(** What timers and counters of an interface do is calm. *)
Lemma calm_assign p f :
  (∀ i v, svc_sock (f i) v = svc_sock i v) → (∀ i, Name (f i) = Name i) → stable calm (assign p f).
Proof.
  intros Hf Hn s. apply wp_assign. split; try done.
  - intros q v. unfold own. cbn [heap set_heap]. rewrite lookup_total_assign. by case_decide; subst.
  - intros q. cbn [heap set_heap]. rewrite lookup_total_assign. by case_decide; subst.
Qed.
Lemma calm_afterFunc d f : stable calm (afterFunc d f).
Proof. intros s. unfold wp; cbn. split; try done; cbn; lia. Qed.
Lemma calm_stopTimer t : stable calm (stopTimer t).
Proof. intros s. by apply wp_modify. Qed.
Lemma calm_spawn r : stable calm (spawn r).
Proof. intros s. by apply wp_modify. Qed.
#[export] Hint Resolve calm_afterFunc calm_stopTimer calm_spawn : stable.

Ltac solve_calm :=
  repeat first
    [ progress intros
    | assumption
    | lazymatch goal with |- PreOrder _ => typeclasses eauto end
    | solve [eauto with stable nocore]
    | solve [apply stable_calm; solve_frame]
    | lazymatch goal with
      | |- stable _ (_ ≫= _) => apply stable_bind
      | |- stable _ (when _ _) => apply stable_when
      | |- stable _ (assign _ _) => solve [apply calm_assign; done]
      | |- stable _ (match ?x with _ => _ end) => destruct x
      end ].

(** ** The four elementary changes *)

(** A service gives up its socket: its channel and descriptors are closed. *)
Lemma ResInv_release X p v k s s' :
  ResInv X s → own s p v = Some k → upd p v None s s' → next s' = next s →
  closed s' = {[sk_done k]} ∪ closed s →
  open_fds (trace s') = open_fds (trace s) ∖ list_to_set (sk_fds k) → ResInv X s'.
Proof.
  intros [A B C D E] Hk U HN HC HO. pose proof (up_own _ _ _ _ _ U) as O.
  assert (∀ p' v' k', own s' p' v' = Some k' → own s p' v' = Some k' ∧ (p' ≠ p ∨ v' ≠ v)) as Hold.
  { intros p' v' k'. rewrite O. case_decide as Hd; [done|]. split; [done|].
    destruct (decide (p' = p)) as [->|]; [right; naive_solver | by left]. }
  split; rewrite ?HN, ?HC, ?HO.
  - intros p' v' k' [Hk' Hne]%Hold. destruct (A _ _ _ Hk') as (H1 & H2 & H3 & H4 & H5 & H6).
    destruct (B _ _ _ _ _ _ Hk' Hk Hne) as [Hd Hfd].
    split_and!; [done..|set_solver|done|]. intros fd Hin. specialize (H6 fd Hin).
    specialize (Hfd fd Hin). set_solver.
  - intros p1 v1 k1 p2 v2 k2 [H1 _]%Hold [H2 _]%Hold. by apply B.
  - intros fd Hfd. destruct (C fd Hfd). split; [done|]. apply elem_of_difference. split; [done|].
    rewrite elem_of_list_to_set. intros Hin. destruct (A _ _ _ Hk) as (_ & _ & _ & _ & _ & H6).
    by apply (H6 fd Hin).
  - intros fd [Hfd Hn]%elem_of_difference. rewrite elem_of_list_to_set in Hn.
    destruct (D fd Hfd) as [|(p' & v' & k' & Hk' & Hin)]; [by left|]. right. exists p', v', k'.
    split; [|done]. rewrite O. case_decide as Hd; [|done]. destruct Hd as [-> ->]. congruence.
  - intros c [->%elem_of_singleton|Hc]%elem_of_union; [|by apply E].
    by destruct (A _ _ _ Hk) as (_ & _ & ? & _).
Qed.
(* ===== verification/Configured.v ===== *)
(** * What a configuration means

    [Reload] ([config.go]) against the configuration file it reads: which of
    the configured interfaces are registered afterwards, and with which
    options; which options the file no longer mentions fall back to their
    default, and which do not; when masters without a slave are disabled. *)
From S2P Require Import Prelude Netip World Hoare Log Iface RawSock Sim Mirror Dhcpv6 Router Ndp Config Netlink Frame Resources Lifecycle Kept Reload Timers Engine.

Definition relays (i : Interface) : Prop := RA i = ModeRelay ∧ DHCPv6 i = ModeRelay ∧ NDP i = ModeRelay.
Definition relays_nothing (i : Interface) : Prop :=
  RA i = ModeDisabled ∧ DHCPv6 i = ModeDisabled ∧ NDP i = ModeDisabled.

(** An interface no entry has been applied to yet; [m]: it was a master. *)
Definition unread (m : bool) (i : Interface) : Prop :=
  Inuse i = false ∧ LearnRoutes i = true ∧ NdpFromLinkLocal i = true ∧ Master i = m.
(** An interface with the options of the entry [o], defaults for the others;
    but [Master] falls back to what it was before. *)
Definition configured (o : jsonIface) (m : bool) (i : Interface) : Prop :=
  Inuse i = true ∧
  LearnRoutes i = default true (ji_NdproxyRouting o) ∧
  NdpFromLinkLocal i = default true (ji_NdpFromLinkLocal o) ∧
  Master i = default m (ji_Master o) ∧
  ∀ x, ji_Ifname o = Some x → Ifname i = x.

(** The options, as [cfg] has them. *)
Definition options (i : Interface) :=
  (Master i, LearnRoutes i, NdpFromLinkLocal i, Inuse i, (RA i, DHCPv6 i, NDP i)).
Lemma cfg_options i j : cfg i = cfg j → options i = options j ∧ Ifname i = Ifname j.
Proof. unfold cfg, options. intros H. injection H; intros. split; congruence. Qed.
Lemma options_relays i j : options i = options j → relays i ↔ relays j.
Proof. unfold options, relays. intros H. injection H; intros. split; intros (? & ? & ?); split_and!; congruence. Qed.
Lemma options_relays_nothing i j : options i = options j → relays_nothing i ↔ relays_nothing j.
Proof.
  unfold options, relays_nothing. intros H. injection H; intros. split; intros (? & ? & ?); split_and!; congruence.
Qed.
Lemma options_unread m i j : options i = options j → unread m i → unread m j.
Proof. unfold options, unread. intros H. injection H; intros. destruct_and!; split_and!; congruence. Qed.
Lemma cfg_configured o m i j : cfg i = cfg j → configured o m i → configured o m j.
Proof.
  intros [H1 H2]%cfg_options. unfold options in H1. injection H1; intros. unfold configured in *.
  destruct_and!. split_and!; [congruence..|]. intros x Hx. rewrite <- H2. auto.
Qed.
Lemma applyOptions_options o i :
  options (applyOptions o i) = (default (Master i) (ji_Master o), default (LearnRoutes i) (ji_NdproxyRouting o),
    default (NdpFromLinkLocal i) (ji_NdpFromLinkLocal o), true, (RA i, DHCPv6 i, NDP i)) ∧
  Ifname (applyOptions o i) = Ifname i.
Proof. unfold applyOptions, options. by destruct o as [? [] [] []]. Qed.
Lemma unread_configured o m i :
  unread m i → (∀ x, ji_Ifname o = Some x → Ifname i = x) → configured o m (applyOptions o i).
Proof.
  intros (_ & HL & HN & HM) Hx. destruct (applyOptions_options o i) as [H1 H2].
  unfold options in H1. injection H1 as E1 E2 E3 E4 _ _ _. unfold configured.
  rewrite E1, E2, E3, E4, H2, HL, HN, HM. done.
Qed.
Lemma applyOptions_relays o i : relays (applyOptions o i) ↔ relays i.
Proof.
  destruct (applyOptions_options o i) as [H1 _]. unfold options in H1. injection H1 as _ _ _ _ E1 E2 E3.
  unfold relays. by rewrite E1, E2, E3.
Qed.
☆ ☆ ☆ ☆
All that is wanted is the set of lines from the one with "intros (_ &" through the last line of the entries, both included, output exactly.

  intros (_ & HL & HN & HM) Hx. destruct (applyOptions_options o i) as [H1 H2].
  unfold options in H1. injection H1 as E1 E2 E3 E4 _ _ _. unfold configured.
  rewrite E1, E2, E3, E4, H2, HL, HN, HM. done.
Qed.
Lemma applyOptions_relays o i : relays (applyOptions o i) ↔ relays i.
Proof.
  destruct (applyOptions_options o i) as [H1 _]. unfold options in H1. injection H1 as _ _ _ _ E1 E2 E3.
  unfold relays. by rewrite E1, E2, E3.
Qed.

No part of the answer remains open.